One of the things I’ve always found outrageous is the government’s attempt to introduce evidence of a client’s prior conviction to prove an element of an offense about which there’s absolutely no actual dispute. One common example would be an attempt to introduce a client’s prior bank robbery conviction to prove his intent in a new bank robbery prosecution when everyone knows the defense will be that the client wasn’t the person who took the money.

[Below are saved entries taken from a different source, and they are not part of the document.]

(** X17: the analyse button acts only on a session without findings that
    is not loading.  When the analyzer call then fails, the session
    state is exactly what it was, no alert is raised, and a session
    without findings is saved under the current text. *)
Theorem failed_analysis_from_button (contract : ContractData)
  (nowId nowStamp : Z) (clock : nat -> Z) (st : State)
  (response : AnalyzerResponse) :
  (risks st <> [] \/ loading st = true ->
   clickAnalyze contract nowId nowStamp clock response st = st) /\
  (risks st = [] -> loading st = false -> loadingStep st = NoStep ->
   response = CallRejected \/ response = Unparsable ->
   let out := requestAnalysis contract nowId nowStamp clock st response in
   clickAnalyze contract nowId nowStamp clock response st = st /\
   fst out = st /\
   ~ In AlertAnalysisFailed (snd out) /\
   exists s, In (SaveSession s) (snd out) /\ session_risks s = [] /\
             content (session_contract s) = currentText st).
Proof.
  split.
  - intros H. unfold clickAnalyze.
    destruct H as [H|H].
    + destruct (risks st); [now destruct H | reflexivity].
    + rewrite H. now rewrite andb_false_r.
  - intros Hr Hl Hs Hresp.
    assert (E : fst (requestAnalysis contract nowId nowStamp clock st
                                     response) = st).
    { destruct st; simpl in *. subst.
      now destruct Hresp as [-> | ->]. }
    cbv zeta. split; [|split; [exact E|split]].
    + unfold clickAnalyze. rewrite Hr, Hl. exact E.
    + destruct Hresp as [-> | ->]; simpl;
        intros [F|[F|[]]]; discriminate.
    + destruct Hresp as [-> | ->]; simpl; eexists;
        (split; [right; left; reflexivity | split; reflexivity]).
Qed.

When I first started as a Deputy Federal Public Defender long ago (yes, those were the good old days – or at least the not so bad days), there were two great cases on Rule 404(b) evidence that we liked to use to prevent this. The first was United States v. Coades, 549 F.2d 1303 (9th Cir. 1977), in which the court held that a defense offer to stipulate to the element or fact that the government was offering the Rule 404(b) evidence to prove made the probative value of the evidence so slight that its probative value “was patently outweighed by the danger of unfair prejudice,” so the evidence became inadmissible under Rule 403. Id. at 1306. Then, in United States v. Powell, 587 F.2d 443 (9th Cir. 1977), the court went one step further and held that “[w]hen a defendant denies participation in the act or acts which constitute the crime, intent is not a material issue for the purpose of applying Rule 404(b).” Id. at 448. Armed with these two cases, we could simply stipulate to the element of intent to keep out the Rule 404(b) evidence, at least on an intent theory. And other stipulations might be offered to counter other theories.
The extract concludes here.